Dettagli DEF, il Documento di economia e finanza appena presentato dal Governo RENZI. A pagina 28 del Documento si legge che l'ammontare cumulato delle manovre dei governi italiani a partire dall'estate 2011 (governi BERLUSCONI, MONTI e LETTA) è pari nel 2013 a 67, 3 miliardi di euro, pari a 4,3 punti percentuali di PIL.
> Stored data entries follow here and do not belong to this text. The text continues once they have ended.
(** * ContFramePool: a contiguous frame allocator (cont_frame_pool.C)

    Shallow embedding of the frame pool of the kernel's memory subsystem and
    the properties of its specification.

    Data model.  The kernel is a 32-bit x86 one: [unsigned int] and
    [unsigned long] are both 32 bits wide, [unsigned char] is 8 bits.  Machine
    integers are values of [Z]; every arithmetic result that the C++ code
    stores in an unsigned variable is reduced with [wrap] (or [wrap8] for a
    byte).  Physical memory is a total map from byte addresses to bytes; the
    pool objects themselves live in a separate object store keyed by their
    address ([this]), and the two static members [head] and [tail] are fields
    of the machine state.  Console output is a trace of events; [get_state]
    itself prints a line when it decodes the reserved pattern, so the loops
    that call it carry the console through their calls.

    The definitions come first, function by function in the order of the
    source; the lemmas and the theorems about them follow. *)

From Stdlib Require Import ZArith Lia List Bool String Ascii QArith Qround.
From stdpp Require Import base option list gmap.

Local Open Scope Z_scope.

(** ** Machine integers *)

Definition wrap (x : Z) : Z := x mod 2 ^ 32.
Definition wrap8 (x : Z) : Z := x mod 2 ^ 8.

(** ** Console *)

(** What the code sends to [Console]: a string or a number. *)
Inductive console_event : Set :=
| puts (s : string)
| puti (n : Z).

Definition nl : string := String (ascii_of_nat 10) EmptyString.

(** ** The state codec *)

Module Codec.

(** [enum class FrameState].  It is declared in cont_frame_pool.H, which is
    not among the sources at hand; these are the four values that
    cont_frame_pool.C uses. *)
Inductive FrameState : Set := Free | Used | HoS | Error.

Definition FrameState_eqb (a b : FrameState) : bool :=
  match a, b with
  | Free, Free | Used, Used | HoS, HoS | Error, Error => true
  | _, _ => false
  end.

(** The 2-bit pattern of the comment at the end of [get_state]. *)
Definition encode (s : FrameState) : Z :=
  match s with Free => 0 | Used => 1 | HoS => 2 | Error => 3 end.

(** Physical memory: the byte stored at each address. *)
Definition memory : Type := Z -> Z.

Definition store (m : memory) (a v : Z) : memory :=
  fun x => if x =? a then v else m x.

(** The two bits that [get_state] isolates: [(bitmap[index] >> pos) & 0x3]. *)
Definition field (m : memory) (bitmap frame_no : Z) : Z :=
  let bitmap_index := frame_no / 4 in
  let framePos := (frame_no mod 4) * 2 in
  Z.land (Z.shiftr (m (bitmap + bitmap_index)) framePos) 3.

(** The line that [get_state] prints in the [default] case of its [switch]. *)
Definition invalid_state_line : console_event :=
  puts ("ERROR: Invalid frame state detected!" ++ nl).

(** [get_state], called when the console holds [out]: the state it returns
    and the console after the call.  Only the [default] case prints. *)
Definition get_state (m : memory) (bitmap frame_no : Z) (out : list console_event)
    : FrameState * list console_event :=
  let LSB := field m bitmap frame_no in
  match LSB with
  | 0 => (Free, out)
  | 1 => (Used, out)
  | 2 => (HoS, out)
  | _ => (Error, out ++ [invalid_state_line])
  end.

(** The state that [get_state] returns for a frame. *)
Definition state_at (m : memory) (bitmap frame_no : Z) : FrameState :=
  fst (get_state m bitmap frame_no []).

(** [set_state]: a read-modify-write of the containing byte.  The operands
    are promoted to [int], so [~mask] is the two's complement [Z.lnot]; the
    result is truncated to [unsigned char] on assignment.  The [switch] has
    no case for [Error]. *)
Definition set_state (m : memory) (bitmap frame_no : Z) (s : FrameState) : memory :=
  let bitmap_index := frame_no / 4 in
  let framePos := (frame_no mod 4) * 2 in
  let mask := wrap8 (Z.shiftl 3 framePos) in
  let a := bitmap + bitmap_index in
  match s with
  | Used => store m a (wrap8 (Z.lor (Z.land (m a) (Z.lnot mask)) (Z.shiftl 1 framePos)))
  | Free => store m a (wrap8 (Z.land (m a) (Z.lnot mask)))
  | HoS => store m a (wrap8 (Z.lor (Z.land (m a) (Z.lnot mask)) (Z.shiftl 2 framePos)))
  | Error => m
  end.

End Codec.
Export Codec.

(** The byte that [set_state] writes for the pattern [v] at position [pos]. *)
Definition written (B pos v : Z) : Z :=
  wrap8 (Z.lor (Z.land B (Z.lnot (wrap8 (Z.shiftl 3 pos)))) (Z.shiftl v pos)).

(** ** Pool objects and the machine state *)

(** The data members of [class ContFramePool] (declared in the header too):
    those that cont_frame_pool.C reads and writes.  [next] and [prev] are the
    registry links; a null pointer is [None], any other pointer is the address
    of a pool object. *)
Record ContFramePool : Type := mkPool {
  base_frame_no : Z;
  nframes : Z;
  nFreeFrames : Z;
  info_frame_no : Z;
  bitmap : Z;
  next : option nat;
  prev : option nat
}.

Record machine : Type := mkMachine {
  mem : memory;
  objs : gmap nat ContFramePool;
  head : option nat;
  tail : option nat;
  console : list console_event
}.

(** How a call ends: normally, in a failed [assert], by following a pointer
    to no object, or (in this model only) by running out of the step budget
    given to a loop that the code does not bound. *)
Inductive result (A : Type) : Type :=
| Done (a : A)
| AssertFailed
| BadPointer
| OutOfFuel.
Arguments Done {A} a.
Arguments AssertFailed {A}.
Arguments BadPointer {A}.
Arguments OutOfFuel {A}.

Definition set_nFreeFrames (v : Z) (p : ContFramePool) : ContFramePool :=
  mkPool (base_frame_no p) (nframes p) v (info_frame_no p) (bitmap p) (next p) (prev p).

Definition set_next (v : option nat) (p : ContFramePool) : ContFramePool :=
  mkPool (base_frame_no p) (nframes p) (nFreeFrames p) (info_frame_no p) (bitmap p) v (prev p).

Definition set_prev (v : option nat) (p : ContFramePool) : ContFramePool :=
  mkPool (base_frame_no p) (nframes p) (nFreeFrames p) (info_frame_no p) (bitmap p) (next p) v.

(** A write through a pool pointer: fails where there is no object. *)
Definition update_obj (o : gmap nat ContFramePool) (k : nat)
    (f : ContFramePool -> ContFramePool) : option (gmap nat ContFramePool) :=
  match o !! k with
  | Some p => Some (<[k := f p]> o)
  | None => None
  end.

(** The state of a frame of a pool, and the number of [Free] frames among
    the [k] frames from relative index [i] on. *)
Definition frame_state (st : machine) (p : ContFramePool) (i : Z) : FrameState :=
  state_at (mem st) (bitmap p) i.

Fixpoint count_free (k : nat) (m : memory) (bm i : Z) : Z :=
  match k with
  | O => 0
  | S k' => (if FrameState_eqb (state_at m bm i) Free then 1 else 0)
            + count_free k' m bm (i + 1)
  end.

Definition free_frames (st : machine) (p : ContFramePool) : Z :=
  count_free (Z.to_nat (nframes p)) (mem st) (bitmap p) 0.

(** ** Construction *)

Section Construction.

(** [FRAME_SIZE] is a constant of the header, which is not part of the
    sources at hand: the size of a frame in bytes. *)
Variable FRAME_SIZE : Z.

(** The loop [for (fno = 0; fno < nframes; fno++) set_state(fno, Free)]. *)
Fixpoint init_free (count : nat) (m : memory) (bm fno : Z) : memory :=
  match count with
  | O => m
  | S k => init_free k (set_state m bm fno Free) bm (fno + 1)
  end.

(** The constructor, run on the object at address [this] whose storage holds
    [raw] when the constructor starts.  The code reads two members before it
    assigns them: [nframes] in the [assert], and [bitmap] in the loop that
    frees the frames; [next] and [prev] are not assigned when the registry is
    empty. *)
Definition ContFramePool_ctor (this : nat) (raw : ContFramePool)
    (_base_frame_no _n_frames _info_frame_no : Z) (st : machine) : result machine :=
  if negb (wrap (nframes raw * 2) <=? wrap (FRAME_SIZE * 8)) then AssertFailed else
  let m1 := init_free (Z.to_nat _n_frames) (mem st) (bitmap raw) 0 in
  let bm := if _info_frame_no =? 0
            then wrap (FRAME_SIZE * _base_frame_no)
            else wrap (FRAME_SIZE * _info_frame_no) in
  let m2 := set_state m1 bm _info_frame_no HoS in
  let self := mkPool _base_frame_no _n_frames (wrap (_n_frames - 1)) _info_frame_no bm
                     (next raw) (prev raw) in
  let o1 := <[this := self]> (objs st) in
  match head st with
  | None =>
      Done (mkMachine m2 o1 (Some this) (Some this)
              (console st ++ [puts ("Frame Pool initialized" ++ nl)]))
  | Some _ =>
      match tail st with
      | None => BadPointer
      | Some t =>
          match update_obj o1 t (set_next (Some this)) with
          | None => BadPointer
          | Some o2 =>
              match update_obj o2 this (set_prev (Some t)) with
              | None => BadPointer
              | Some o3 =>
                  match update_obj o3 this (set_next None) with
                  | None => BadPointer
                  | Some o4 =>
                      Done (mkMachine m2 o4 (head st) (Some this)
                              (console st ++ [puts ("Attaching a frame pool" ++ nl);
                                              puts ("Frame Pool initialized" ++ nl)]))
                  end
              end
          end
      end
  end.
Nella tabella di pagina 81 (la prima che trovate in apertura del testo DEF qui richiamato) si cifra invece l'ammontare dei prestiti dell'Italia ai paesi membri dell'UEM: 36, 933 mld nel 2012 e 55,620 nel 2013. Totale oltre 92 miliardi (che incidono notevolmente sul livello del debito pubblico) a fronte dei 67 (di manovra) di cui sopra. Tutto scontato, ma fa ugualmente un certo effetto.

I prestiti (almeno questo) figurano comunque come "fattori rilevanti" nell'esame dei conti con Bruxelles per ottenere maggiore flessibilità. Sempre il DEF calcola (ma in questo conteggio si aggiungono le liquidazioni dei debiti commerciali della PA) che i contributi italiani impattano nel 2014 per il 6,8% del Pil e nel 2015 per il 6,6%.